THE AWS CERTIFIED CLOUD PRACTITIONER EXAM OBJECTIVES COVERED IN THIS CHAPTER MAY INCLUDE, BUT ARE NOT LIMITED TO, THE FOLLOWING:
  • Domain 1: Cloud Concepts
  • images
    1.1 Define the AWS Cloud and its value proposition
  • images
    1.2 Identify aspects of AWS Cloud economics
  • images
    1.3 List the different cloud architecture design principles
images

Introduction

If you want to make smart choices about how your organization is going to use Amazon Web Services’ cloud platform, you’ll first need to properly understand it. To get there, you’ll need to figure out just what the cloud is, what technologies it’s built on, what kinds of cost savings and operational advantages it can bring you, and how cloud-based applications work differently than their traditional cousins.
This chapter will introduce you to the basics. The rest of the book will fully flesh out the details.

What Is Cloud Computing?

Using a public cloud is about using other people’s servers to run your digital workloads.
In a sense, there’s no significant difference between running a software application on servers hosted in your own office versus locating it within Amazon’s infrastructure. In both cases, you need to make sure you’ve got sufficient compute, memory, network, and storage resources. In both cases, fast deployments and avoiding over-provisioning are key goals.
But, particularly when it comes to the largest cloud providers, there are important differences. You see, the sheer size of a platform like AWS (and right now there’s no platform on Earth that’s bigger) means it can offer you service, cost, and reliability performance that you could probably never hope to re-create on your own.
Let’s see how some of that works.

Highly Available and Scalable Resources

There’s an awful lot a successful company like AWS can get done with a few hundred thousand networked servers and hundreds of the best trained engineers in the business:
  • Design multiple layers of redundancy so that whenever one component fails, its workload is automatically and instantly moved to a healthy replacement.
  • Connect resources in geographically remote locations so that the failure of one complete region could trigger a predefined relocation. This relocation can be supported by a similarly automated rerouting of network requests.
  • Provide customers with access to as much compute power as they could possibly need, and deliver that power on-demand.
  • Because of the scale and efficiency of the platform, AWS can do all that at a price that’s often far below what it would cost to run comparable workloads locally.

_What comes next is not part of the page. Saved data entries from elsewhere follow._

(** * content-service: bulk staging ingestion and search-index rotation

  A shallow embedding of

  - [src/routes/staging_content/bulk.js]   (module [Bulk]),
  - [src/routes/staging_content/store.js]  (module [Store]),
  - [src/routes/staging_content/remove.js] (module [Remove]),
  - [src/storage/remote.js]                (module [Remote]),

  together with the parts of the JavaScript runtime and of the [async]
  library these files rely on (modules [Js] and [Async]) and the calls
  the routes make on the storage facade (module [Storage]).  The request
  handlers of [store.js] and [remove.js] are the modules [StoreRoute] and
  [RemoveRoute]; [Archive] and [Listing] hold the vocabulary in which the
  bulk upload is read against its archive and a listing against its
  container.  The properties are proved in the modules [RemoteFacts],
  [BulkFacts], [ArchiveFacts], [DriverFacts] and [RouteFacts].

  Conventions.  Node-style callbacks [(err, result)] become return values:
  [None] is a call of the callback without error, [Some e] a call with the
  error [e].  Requests to external services are logged in the order in
  which they are issued, so that "what was requested" is an observable of
  the model.  Logger calls are not modelled: they have no effect on the
  state the properties below speak about.  Counters are [nat]: they only
  ever count archive entries. *)

From Stdlib Require Import ZArith String Ascii List Lia.
From stdpp Require Import base option gmap sets list strings pretty sorting.

Set Warnings "-register-all,-abstract-large-number,-clear-no-such-hyp".
Open Scope string_scope.

(* ===================================================================== *)
(** * JavaScript values                                                   *)
(* ===================================================================== *)

Module Js.

(** The result of [JSON.parse].  Numbers are restricted to those with an
    integer value; an object is the list of its members in source
    order. *)
Inductive Json : Type :=
| JNull
| JBool (b : bool)
| JNum (n : Z)
| JStr (s : string)
| JArr (items : list Json)
| JObj (members : list (string * Json)).

(** [ToBoolean]. *)
Definition truthy (v : Json) : bool :=
  match v with
  | JNull => false
  | JBool b => b
  | JNum n => negb (n =? 0)%Z
  | JStr s => negb (String.eqb s "")
  | JArr _ | JObj _ => true
  end.

(** Truthiness of a possibly [undefined] value. *)
Definition truthy_opt (v : option Json) : bool :=
  match v with Some x => truthy x | None => false end.

(** Member lookup in a parsed object: with duplicate keys [JSON.parse]
    keeps the last one. *)
Fixpoint member (key : string) (ms : list (string * Json)) : option Json :=
  match ms with
  | [] => None
  | (k, v) :: rest =>
      match member key rest with
      | Some w => Some w
      | None => if String.eqb k key then Some v else None
      end
  end.

(** [v.key] for a key that no built-in prototype defines: [None] is a
    thrown TypeError (property access on [null]), [Some None] is
    [undefined]. *)
Definition get (v : Json) (key : string) : option (option Json) :=
  match v with
  | JNull => None
  | JObj ms => Some (member key ms)
  | _ => Some None
  end.

(** An [Error] object with the two properties the sources inspect. *)
Record Error : Type := mkError {
  message : string;
  statusCode : option Json;
  status : option Json
}.

Definition TypeError (msg : string) : Error := mkError msg None None.
Definition URIError (msg : string) : Error := mkError msg None None.

(** [v === n] for a number literal, [v === s] for a string literal. *)
Definition strict_eq_num (v : option Json) (n : Z) : bool :=
  match v with Some (JNum m) => (m =? n)%Z | _ => false end.

Definition strict_eq_str (v : option Json) (s : string) : bool :=
  match v with Some (JStr t) => String.eqb t s | _ => false end.

(** [err.statusCode = code]. *)
Definition with_statusCode (code : Z) (e : Error) : Error :=
  mkError (message e) (Some (JNum code)) (status e).

(** [s.endsWith(suffix)]. *)
Definition endsWith (s suffix : string) : bool :=
  let n := String.length s in
  let k := String.length suffix in
  (k <=? n)%nat && String.eqb (String.substring (n - k)%nat k s) suffix.

(** [s.split(sep)] for a one-character separator. *)
Fixpoint split (sep : ascii) (s : string) : list string :=
  match s with
  | EmptyString => [""]
  | String c rest =>
      if Ascii.eqb c sep then "" :: split sep rest
      else match split sep rest with
           | [] => [String c ""]
           | w :: ws => String c w :: ws
           end
  end.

Professionally Secured Infrastructure

IT security is a constantly moving target. As difficult as it’s been to manage last year’s threats, you know there’s a whole new batch coming right behind them. As a business, you’re already responsible for protecting the workstations and networking hardware running in your office along with securing your organization’s data and code your developers put into your apps. The integrity of your underlying server infrastructure is just one more potential area of vulnerability for you to worry about.
No matter how good your IT security team is, they’re probably not better informed, equipped, and trained than their counterparts at a major cloud provider. Because AWS is so good at what it does—and because it takes responsibility for the security of its platform’s underlying networking and compute infrastructure—this is one area where outsourcing will usually make sense.
This won’t relieve you of all worries. As you’ll see in Chapter 4, “Understanding the AWS Environment,” the terms of the AWS Shared Responsibility Model mean that, in many cases, the security and integrity of the resources you run on the cloud are still your problem. But the cloud itself is managed by AWS.

Metered Payment Model

One of the defining characteristics of any public cloud computing platform is the way it automatically allocates resources to meet client requests. Practically, this means that you can, for instance, log in to the AWS browser console, and define and launch a virtual server (called an instance in the AWS world), and moments later your new instance will be ready for you. There’s no need to wait for manual intervention by AWS employees.
The flexibility of the self-serve system permits usage patterns that would have been impossible using traditional compute paradigms. Let’s say you need to quickly test a possible application configuration you’re working on. In the old days, even if the test lasted only an hour, you would still need to find free capacity on a physical server in the server room. Once the test ended, you’d still be paying the maintenance and ownership costs of that server capacity even if it was idle.
In the cloud, by contrast, you fire up an instance, run it for the length of time your test requires, and then shut it down. You’ll be billed for only that testing time, which, in some cases, could cost you a fraction of a penny.
Since there’s no human processing involved in cloud compute billing, it’s as easy for a provider to charge a few pennies as it is thousands of dollars. This metered payment makes it possible to consider entirely new ways of testing and delivering your applications, and it often means your cost-cycle expenses will be considerably lower than they would if you were using physical servers running on-premises.
Comparing the costs of cloud deployments against on-premises deployments requires that you fully account for both capital expenses (capex) and operating expenses (opex). On-premises infrastructure tends to be very capex-heavy since you need to purchase loads of expensive hardware up front. Cloud operations, on the other hand, involve virtually no capex costs at all. Instead, your costs are ongoing, consisting mostly of per-hour resource “rental” fees.
You’ll learn more about AWS billing in Chapter 2, “Understanding Your AWS Account.”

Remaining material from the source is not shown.